Updated 3/24/2015, only minor updates after 2008.

NOTE: This is a lower priority section of Don Klipstein's web site. Progress has been slow and is projected to remain slow for the near and foreseeable future as of 2011.

Loudspeaker Plans For You!

Here are some plans for a few loudspeaker designs that will give you lots of bang for your buck.

Please beware that as of when this information was first put in place at this web site, it was highly incomplete. It may also take a fair amount of time for this loudspeaker plan section of this web site to become reasonably complete. This section of this web site is recommended mainly for those who already have some knowledge of building loudspeaker enclosures.

Plans for a low cost bass reflex box to give fairly full range response from a cheap 5-inch fullrange. Bass -3dB point 53 Hz, and this fullrange works fairly OK without a tweeter. Sorry, power handling is only what you pay for, a watt or two continuous, 5-10 watts peak maximum for good sound and good reliability. Nominal sensitivity 91 dB 1W, 1m.

(new document 10/2/96, slight updating 3/24/2015)

Plans for extra-deep bass from the Radio Shack woofer 40-1036. Large bass reflex boxes, also use in the rear decks of cars with trunks - no port needed there for amazing bass.

Plans for bass bins (bass sound reinforcement speakers) using Pyle's lower cost 15 inch bass guitar speaker, the MH1540. Use lots of MH1540 speakers and lots of box volume and you can get a lot of bass for your money. You can get more and deeper bass with these than with most 18 inch speakers and with horn-like efficiency, since the low cost of the MH1540 lets you buy more of them. (Slightly updated 5/12/96)

Get my loudspeaker enclosure software, with consideration for most "real-world" factors such as air mass loading, the 6 dB shelf if not wall-coupled, etc.
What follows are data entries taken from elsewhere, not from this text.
Lemma extract_ok t (r : cmpHTTPResponse) w w' x :
  st_bind (body_of (N:=N) (message r))
    (fun b => match extractCertRespAndRep b t with
              | Ok x => st_ret x
              | Err err => st_fail (wrap_status (cmp_statusCode r) err)
              end) w = (w', Ok x) ->
  w' = w /\ exists b, Body (message r) = Some b /\ extractCertRespAndRep b t = Ok x.
Proof.
  intros H. apply st_bind_ok in H as (w1 & b & E & H). apply body_of_ok in E as [-> E].
  destruct (extractCertRespAndRep b t) eqn:Ex; [|discriminate H]. injection H as <- <-. eauto.
Qed.

Lemma settled_ok l0 req req' resp0 vr0 creds t ids w w' resp vr known certResp rep :
  keeps req req' -> answered c l0 creds (trustedCAs c) req resp0 vr0 -> answers_nonce resp0 req ->
  settled_response c req' resp0 vr0 creds t ids w = (w', Ok (resp, vr, known, certResp, rep)) ->
  exists l b, history w' = history w ++ l /\ settles c (l0 ++ l) creds req resp vr /\
    Body (message resp) = Some b /\ extractCertRespAndRep b t = Ok (certResp, rep).
Proof.
  intros Hk Ha Hn H. unfold settled_response in H.
  apply st_bind_ok in H as (w1 & [cr1 rep1] & E & H). apply extract_ok in E as (-> & b & Hb & Hx).
  destruct (Status (cr_Status cr1) =? StatusWaiting).
  - destruct (checkCertReqID cr1 ids); [discriminate H|].
    apply st_bind_ok in H as (w2 & polled & Ep & H). destruct polled as [[resp1 vr1]|]; [|discriminate H].
    apply st_bind_ok in H as (w3 & [cr2 rep2] & Ex & H). apply extract_ok in Ex as (-> & b2 & Hb2 & Hx2).
    injection H as <- <- <- <- <- <-.
    apply (poll_settles req) in Ep as (l & b' & Hh & Hs & Hb' & _); [|done].
    exists l, b2. split_and!; try done. eapply settles_later; [exact Hs | set_solver].
  - injection H as <- <- <- <- <- <-. exists [], b. rewrite !app_nil_r.
    split_and!; try done. by left.
Qed.

Lemma sendCertConf_ok conf status req w w' u :
  TransactionID (Header (conf_req conf)) = TransactionID (Header req) ->
  sendCertConf c conf status w = (w', Ok u) ->
  exists l, history w' = history w ++ l /\ length l = 1%nat /\
    forall resp, message resp = conf_resp conf ->
      confirmed c l (conf_creds conf) (conf_trustPool conf) req resp status.
Proof.
  intros Hreq H. unfold sendCertConf in H.
  apply st_bind_ok in H as (w1 & m0 & E0 & H). apply st_bind_ok in H as (w2 & m1 & E1 & H).
  apply st_bind_ok in H as (w3 & [m2 der] & E2 & H). apply st_bind_ok in H as (w4 & raw & E3 & H).
  unfold confirmation_answer in H. apply st_bind_ok in H as (w5 & ack & E4 & H). apply st_bind_ok in H as (w6 & vr & E5 & H).
  apply st_bind_ok in H as (w7 & b & E6 & H).
  apply conf_message_ok in E0 as (E0 & Eb & Et & Er). apply map_err_ok, protect_ok in E1 as (E1 & Hk & Hp).
  apply map_err_ok, marshal_ok in E2 as (-> & Hk' & Hm). apply map_err_ok in E3. apply body_of_ok in E6 as [-> Hb].
  injection E4 as <- E4.
  destruct (answered_run _ _ _ _ _ _ _ _ _ _ _ _ _ _ _ Hm Hk' E3 E4 E5) as (l & Hh & Hl & Ha & Hn).
  assert (Hw : w' = w6 /\ (Type_ b = BodyTypePKIConf \/ hollow_error ack b)).
  { unfold hollow_error, http_wrapError in *.
    destruct (Z.eqb_spec (Type_ b) BodyTypeError) as [He|He].
    - destruct (Z.eqb_spec (cmp_statusCode ack) StatusOK); [|discriminate H].
      destruct (parseErrorResponse b); [discriminate H|]. injection H as <- <-. auto.
    - destruct (Z.eqb_spec (Type_ b) BodyTypePKIConf); [|discriminate H]. injection H as <- <-. auto. }
  destruct Hw as [-> Hw]. apply keeps_header_core in Hk as (Hkt & _ & Hkr & _ & _ & Hkb).
  exists l. split; [by rewrite Hh, E1, E0|]. split; [done|]. intros resp Hresp.
  destruct Hn as [Hn|(alt & Hd & _)]; [|discriminate Hd].
  exists m1, ack, vr, b. rewrite Hresp. unfold of_transaction.
  split_and!; try done; congruence.
Qed.

Lemma checkCertReqID_ok r ids : checkCertReqID r ids = None -> cr_CertReqID r ∈ ids.
Proof. unfold checkCertReqID. by case_bool_decide. Qed.

Lemma checkIssuedKey_ok crt k :
  checkIssuedKey crt (Some k) = None ->
  exists issued, PublicKey_Equal issued (Some k) = true /\
    (cert_PublicKey crt = Some issued \/
     cert_PublicKey crt = None /\ ParsePKIXPublicKey (RawSubjectPublicKeyInfo crt) = Some issued).
Proof.
  unfold checkIssuedKey. intros H. set (issued := match cert_PublicKey crt with Some _ => _ | None => _ end) in H.
  destruct issued as [i|] eqn:Ei; [|discriminate H]. exists i. split.
  - destruct (has_Equal i); [|discriminate H]. by destruct (PublicKey_Equal i (Some k)).
  - unfold issued in Ei. destruct (cert_PublicKey crt); auto.
Qed.

Lemma reject_never_ok {A} conf crt id text e w w' (a : A) :
  rejectCertificate c conf crt id text e w <> (w', Ok a).
Proof.
  unfold rejectCertificate. destruct (NewCertStatus crt id); [|discriminate].
  intros H. apply st_bind_ok in H as (w1 & r & _ & H). by destruct r.
Qed.

Lemma finish_ok conf st certResp ids crt pubs extra key req w w' o :
  TransactionID (Header (conf_req conf)) = TransactionID (Header req) ->
  finish_enrollment c conf st certResp ids crt pubs extra key w = (w', Ok o) ->
  o = Some (mkEnrollResult crt pubs extra) /\
  acceptable ids (conf_trustPool conf) (extra ++ pubs) key certResp crt /\
  exists l status, history w' = history w ++ l /\ length l = 1%nat /\ NewCertStatus crt (cr_CertReqID certResp) = Ok status /\
    forall resp, message resp = conf_resp conf ->
      confirmed c l (conf_creds conf) (conf_trustPool conf) req resp status.
Proof.
  intros Hreq H. unfold finish_enrollment in H.
  destruct (checkCertReqID certResp ids) eqn:Ei; [by apply reject_never_ok in H|].
  apply checkCertReqID_ok in Ei. apply st_bind_ok in H as (w1 & trust & Et & H).
  destruct trust as [e|]; [by apply reject_never_ok in H|].
  assert (Ht : w1 = w /\ forall roots, conf_trustPool conf = Some roots ->
            exists t, verifyIssuedCertificate t crt roots (extra ++ pubs) = None).
  { destruct (conf_trustPool conf) as [roots|]; [|by injection Et as <-].
    injection Et as <- Et. split; [done|]. intros r [= <-]. eauto. }
  destruct Ht as [-> Ht]. destruct (checkIssuedKey crt key) eqn:Ek; [by apply reject_never_ok in H|].
  destruct (NewCertStatus crt (cr_CertReqID certResp)) as [status|] eqn:Es; [|discriminate H].
  apply st_bind_ok in H as (w2 & u & Ec & H). injection H as <- <-.
  destruct (sendCertConf_ok _ _ _ _ _ _ Hreq Ec) as (l & Hh & Hl & Hc). split; [done|]. split.
  - split_and!; [done|done|]. intros k ->. by apply checkIssuedKey_ok.
  - exists l, status. done.
Qed.

(** The whole of an enrollment. *)
Definition enrolled (l1 l2 : list net_event) (t : BodyType) (creds : Credentials) (b : PKIBody)
    (key : option PublicKey) (res : EnrollResult) : Prop :=
  exists ids req resp vr body certResp rep status,
    snd (answeringCertReqIDs b) = Ok ids /\ protected_by creds req /\
    Body req = Some (fst (answeringCertReqIDs b)) /\
    settles c l1 creds req resp vr /\ Body (message resp) = Some body /\
    extractCertRespAndRep body t = Ok (certResp, rep) /\ granted certResp /\
    extractCertificate certResp = Ok (er_Certificate res) /\
    er_CAPubs res = parseCMPCertificates (CAPubs rep) /\
    er_ExtraCertificates res = parseCMPCertificates (ExtraCerts (message resp)) /\
    acceptable ids (enrollmentTrustPool c vr (er_CAPubs res))
      (er_ExtraCertificates res ++ er_CAPubs res) key certResp (er_Certificate res) /\
    NewCertStatus (er_Certificate res) (cr_CertReqID certResp) = Ok status /\
    confirmed c l2 creds (enrollmentTrustPool c vr (er_CAPubs res)) req resp status.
How to make piezo tweeters sound better!

Filter out frequencies below 800 Hz from the human voice and reduce amplifier power requirements by 70 percent. Gain even more if you use loudspeakers that specialize in frequencies above 800 Hz, such as the usual non-reentrant 1-inch and 2-inch horns as opposed to those muddy and muddy-squawky sounding reentrant horns and other folded horns. (Not for music systems - use for voice communication systems.)(new file 12/12/99, updated 1/3/2011)

NOTE ON USING LOUDSPEAKERS AS MICROPHONES: Frequency response when used as a microphone will be the same as that when used as a loudspeaker, when temination impedance is the same, but with a modification:

The frequency response when used as a microphone will be bass-tilted by 6 dB/octave.

Also consider that microphone usage tends to have higher termination impedance than loudspeaker usage. Loudspeaker usage is typically done with low source impedance, while microphone usage tends to be done with a load impedance comparable to or above the rated impedance of the loudspeaker. This higher load impedance will accentuate frequencies at which the loudspeaker's impedance runs high - such as most low frequency resonances.